American-bred Thoroughbred racehorse

Denis of Cork (foaled February 16, 2005 in Florida) is an American Thoroughbred racehorse, graded stakes winner, and stallion. He is best known for his runner-up finish in the 2008 Belmont Stakes and third-place finish in the 2008 Kentucky Derby.

== Background ==
Denis of Cork is sired by Harlan's Holiday and out of the Unbridled mare, Unbridled Girl. Bred by Westbury Stables, he was purchased in the OBS August Yearling Sale in 2006 for $120,000. He was purchased a second time in the Barretts March Two-Year Olds In Training auction in 2007 for $250,000 by Mr. William K. & Mrs. Suzanne Warren Jr.

== Racing career ==
Trained by David M. Carroll, Denis of Cork is best known for his third-place finish in the 2008 Kentucky Derby and for his second-place finish in the 2008 Belmont Stakes.

The colt earned his first win in a maiden special weight ran at a distance of 7 furlongs, winning by three-quarters of a length.
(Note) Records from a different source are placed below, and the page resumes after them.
(* ===== verification/Durability.v ===== *)
(** * What a commit means for the log

    [segment_inv] ties a segment of a running journal to its file: the file
    is clean, it holds a log, and the segment's cursors are where the log
    ends.  A commit protocol that returns [Ok] keeps it and extends the log
    by the batch ([commit_extends]); a power loss afterwards changes nothing
    ([segment_inv_crash]), so opening finds the batch.  A protocol that
    fails, wherever it failed, leaves every earlier batch readable after a
    power loss ([failed_commit_keeps]). *)

From stdpp Require Import sorting.
From S2P Require Import Prelude Crc Format Names Storage JournalIo MetaFile Batch Index.
From S2P Require Import Segment Recover Log Journal Commit CommitLog Protocol.
#[local] Open Scope Z_scope.

Section WithCrc.
Context {C : Crc32c} {L : Crc32cLaws C}.

Lemma log_end_aligned at_ cursor bs :
  at_ mod RECORDS_PER_BLOCK = 0 → cursor mod BLOCK = 0 →
  (log_end at_ cursor bs).1 mod RECORDS_PER_BLOCK = 0 ∧
  (log_end at_ cursor bs).2 mod BLOCK = 0.
Proof.
  revert at_ cursor. induction bs as [|b bs IH]; intros at_ cursor Ha Hc; [done|].
  cbn [log_end]. apply IH; [|by apply align_up_mod].
  unfold slots_after. by rewrite Z.mod_add.
Qed.

Lemma slot_block_aligned at_ :
  at_ mod RECORDS_PER_BLOCK = 0 → (PERSIST_START + at_ * RECORD_SIZE) mod BLOCK = 0.
Proof.
  intros H. apply Z.div_exact in H; [|done]. rewrite H.
  change RECORDS_PER_BLOCK with 64. unfold PERSIST_START, RECORD_SIZE, BLOCK.
  replace (2 * 4096 + 64 * (at_ / 64) * 64) with ((2 + at_ / 64) * 4096) by lia.
  by apply Z.mod_mul.
Qed.

(** Where the next batch of a segment whose log is [bs] goes. *)
Definition log_cursors (g : Geometry) (bs : list LBatch) : Z * Z :=
  let e := log_end 0 (entry_start g) bs in (PERSIST_START + e.1 * RECORD_SIZE, e.2).

(** A segment a journal writes to: its file is clean and holds [bs]. *)
Record segment_inv (s : Segment) (f : File) (tag : Z) (stale : Stale) (prev : Z)
    (bs : list LBatch) : Prop := {
  si_geo : wf_geometry (s_geometry s) ∧ Geometry_is_valid (s_geometry s) = true;
  si_open : open_file (s_file s) f;
  si_size : len (f_vis f) = total_blocks (s_geometry s) * BLOCK;
  si_clean : clean_file f;
  si_bad : f_bad f = ∅;
  si_log : segment_log s (f_vis f) tag stale prev bs;
  si_intact : log_intact (s_geometry s) (f_vis f) tag bs;
  si_cursors : (s_persist_next s, s_entry_next s) = log_cursors (s_geometry s) bs;
}.

(** Its file in a world without faults is a segment recovery can read. *)
Lemma segment_inv_holds s f w tag stale prev bs :
  segment_inv s f tag stale prev bs → w_files w !! bf_file (s_file s) = Some f →
  w_faults w = [] → segment_holds s w (f_vis f).
Proof.
  intros [Hg Ho Hs _ Hb _ _ _] Hf Hw. split; try done.
  exists f. split_and!; try done. by apply medium_clean.
Qed.

Lemma segment_inv_crash s f g tag stale prev bs :
  segment_inv s f tag stale prev bs → crash_file f g → segment_inv s g tag stale prev bs.
Proof.
  intros [Hg Ho Hs Hc Hb Hl Hi Hcu] Hcr. pose proof Hcr as [Cv _ _ Cc _ _].
  destruct (clean_crash _ _ Hc Hcr) as (Ev & Eb & Ea).
  split; rewrite ?Ev, ?Eb; try done.
  - destruct Ho as [O1 O2 O3 O4]. split; rewrite ?Ea, ?Ev; done.
  - split; [by rewrite <- Cv| |]; apply Cc.
Qed.

Lemma segment_inv_bounds s f tag stale prev bs :
  segment_inv s f tag stale prev bs →
  let e := log_end 0 (entry_start (s_geometry s)) bs in
  0 ≤ e.1 ∧ entry_start (s_geometry s) ≤ e.2 ∧ e.2 mod BLOCK = 0 ∧
  (PERSIST_START + e.1 * RECORD_SIZE) mod BLOCK = 0 ∧
  s_persist_next s = PERSIST_START + e.1 * RECORD_SIZE ∧ s_entry_next s = e.2.
Proof.
  intros [[Hg Hv] _ _ _ _ Hl _ Hcu] e.
  destruct (log_end_ge _ _ _ _ _ _ _ _ _ Hl) as [H1 H2]. fold e in H1, H2.
  destruct (geometry_regions _ Hg Hv) as (_ & _ & _ & _ & _ & Hem & _).
  destruct (log_end_aligned 0 (entry_start (s_geometry s)) bs eq_refl Hem) as [H3 H4].
  fold e in H3, H4. unfold log_cursors in Hcu. fold e in Hcu. injection Hcu as Hp He.
  split_and!; try done. by apply slot_block_aligned.
Qed.

(** Everything about the batch a commit is about to write. *)
Record commit_batch (j : Journal) (s : Segment) (ws : list Write) (p q : Prepared) : Prop := {
  cb_ws : 0 < len ws ≤ MAX_BATCH_RECORDS;
  cb_prepared : prepared_ok j ws p;
  cb_fits : Segment_fits s (len (p_records p) / BLOCK) (len (p_entries p)) = true;
  cb_placed : placed_ok ws p q (s_persist_next s) (s_entry_next s);
}.

Lemma commit_batch_fits j s ws p q f tag stale prev bs :
  segment_inv s f tag stale prev bs → commit_batch j s ws p q →
  let e := log_end 0 (entry_start (s_geometry s)) bs in
  batch_fits_at s (f_vis f) ws q e.1 e.2 ∧ batch_ranges f q.
Proof.
  intros Hinv [Hws Hpp Hfit Hpl] e.
  destruct (segment_inv_bounds _ _ _ _ _ _ Hinv) as (H1 & H2 & H3 & H4 & H5 & H6).
  fold e in H1, H2, H3, H4, H5, H6.
  pose proof Hinv as [[Hg Hv] Ho Hs _ _ _ _ _].
  destruct (geometry_regions _ Hg Hv) as ([Hp0 Hp1] & He0 & Hee & _).
  pose proof Hpl as [_ Hent _ [Hpa Hea] Hlr _ _]. pose proof Hpp as [_ Hle Hrec _].
  unfold Segment_fits in Hfit. apply andb_true_iff in Hfit as [F1 F2].
  apply Z.leb_le in F1, F2.
  pose proof (len_nonneg ws). pose proof (blocks_for_spec (len ws) ltac:(lia)) as Hbf.
  assert (0 ≤ blocks_for (len ws)) by (unfold BLOCK, RECORD_SIZE in *; lia).
  assert (len (p_records p) = blocks_for (len ws) * BLOCK) as Hlp.
  { rewrite Hrec, len_repeatZ; unfold BLOCK; lia. }
  rewrite Hlp, Z.div_mul in F1 by done.
  split; split; rewrite ?Hpa, ?Hea, ?Hlr, ?Hent, ?H5, ?H6, ?Hle; try done.
  all: try (split; done || (unfold persist_end, PERSIST_START, BLOCK, RECORD_SIZE in *; lia)).
  all: try (unfold persist_end, PERSIST_START, BLOCK, RECORD_SIZE in *; lia).
  - split; [by apply Z.mod_mul|]. by apply align_up_mod.
Qed.

Lemma batch_durable_written f f' q :
  batch_ranges f q → batch_durable f f' q →
  batch_written (f_vis f) (f_vis f') (p_persist_at q) (p_entry_at q) (p_records q) (p_entries q).
Proof.
  intros Hr [_ Hv _ _]. destruct (vis_after_facts f q Hr) as (Hl & He & Hp & Hk).
  split; rewrite Hv; done.
Qed.

(** The log of a segment, extended by a batch that became durable. *)
Lemma commit_extends s f f' j ws p q stale prev bs :
  segment_inv s f (j_tag j) stale prev bs → commit_batch j s ws p q →
  batch_durable f f' q →
  last_seq prev bs < p_seq q → s_first_batch s ≤ p_seq q → is_stale stale (p_seq q) = false →
  segment_inv (set_cursors s (p_persist_at q + len (p_records q))
                 (p_entry_at q + len (p_entries q)))
    f' (j_tag j) stale prev (bs ++ [mkLBatch (p_seq q) (p_decoded q)]).
Proof.
  intros Hinv Hcb Hbd Hlast Hfirst Hst.
  destruct (commit_batch_fits _ _ _ _ _ _ _ _ _ _ Hinv Hcb) as [Hfa Hr].
  pose proof (batch_durable_written _ _ _ Hr Hbd) as Hbw.
  destruct Hcb as [_ Hpp _ Hpl]. destruct Hbd as [Hc Hv Hb Ha].
  pose proof (pl_at _ _ _ _ _ Hpl) as [Epa Eea].
  assert (placed_ok ws p q (p_persist_at q) (p_entry_at q)) as Hpl' by by rewrite Epa, Eea.
  pose proof Hinv as [Hg [O1 O2 O3 O4] Hs _ Hbad Hlog Hin _].
  destruct (extend_log _ _ _ _ _ _ _ stale prev bs Hfa Hpp Hpl' Hbw Hlast Hfirst Hst Hlog Hin)
    as (Hlog' & Hin' & Hend).
  split; cbn [s_geometry s_file set_cursors]; try done.
  - split; cbn; try done; [by rewrite Ha|by rewrite Ha|].
    by rewrite (bw_len _ _ _ _ _ _ Hbw).
  - by rewrite (bw_len _ _ _ _ _ _ Hbw).
  - congruence.
  - by apply (segment_log_same s).
  - change (s_geometry (set_cursors s (p_persist_at q + len (p_records q))
      (p_entry_at q + len (p_entries q)))) with (s_geometry s).
    unfold log_cursors. rewrite Hend. cbn.
    destruct (batch_fits_slots _ _ _ _ _ _ _ Hfa Hpl') as [_ ->].
    by destruct Hfa as [_ _ _ _ (-> & _) _ _].
Qed.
He came five lengths off the lead turning for home, and built up enough strength to propel himself to the front so that he could fight with the front-runner. When they finished, there was a gap of 7½ lengths back to the third-place finisher. He finished the race in a sharp time of 1:22.42.

He made his second appearance in an allowance race at Fair Grounds Race Course in New Orleans, Louisiana. The race was distanced at 1 mile and 40 yards, and he finished in front by a head.

In his third race, Denis of Cork won the one mile Grade III Southwest Stakes at Oaklawn Park Race Track in Hot Springs, Arkansas. Again, the colt gained momentum moving off the final turn, and won with a time of 1:37:89.

=== 2008 Kentucky Derby ===
His fourth start, the Illinois Derby, was his first loss, where he finished 5th behind 1st-place finisher Recapturetheglory. Despite this, his earnings were enough to score him a spot in the 2008 Kentucky Derby, where he finished 3rd behind champion colt, Big Brown, and the ill-fated filly, Eight Belles.

===2008 Belmont Stakes===

Denis of Cork skipped the Preakness Stakes so that he could return for the Belmont Stakes as a fresh horse. This paid off, as he finished 2nd behind the upset-winner, Da' Tara. However, when Denis of Cork returned from the Belmont Stakes, it was discovered that the colt had suffered from a pre-condylar fracture in one of his hind ankles. After this was discovered, the colt was sidelined for the rest of the season.

==Retirement==

Denis of Cork spent the 2009 winter at Fair Grounds Race Course after being returned to his trainer when he had fully recovered from a stifle injury suffered in January 2009. He was expected to return to racing until a soft tissue injury was found after a breeze in early January 2010.

Denis of Cork was retired to stud at the Vinery near Summerfield, Florida for a fee of $2,500. Tom Ludt, Vinery president, explained his pleasure with the decision. "Denis of Cork showed a lot of class on the racetrack. He won three races, including a graded stakes, and placed in two classics in only six starts. He's by a stallion who continues to prove himself, and we are very pleased to stand him."

in 2011, Denis of Cork was moved to stand at James Casey's Taylor Mountain Farm in Charles Town, West Virginia, where he currently stands. Standing alongside stallions Juba, Luftikus, and Windsor Castle, his best foals include stakes runners Romantic Cork, Celtic Moon, Return to Denis, and Bray's Secret.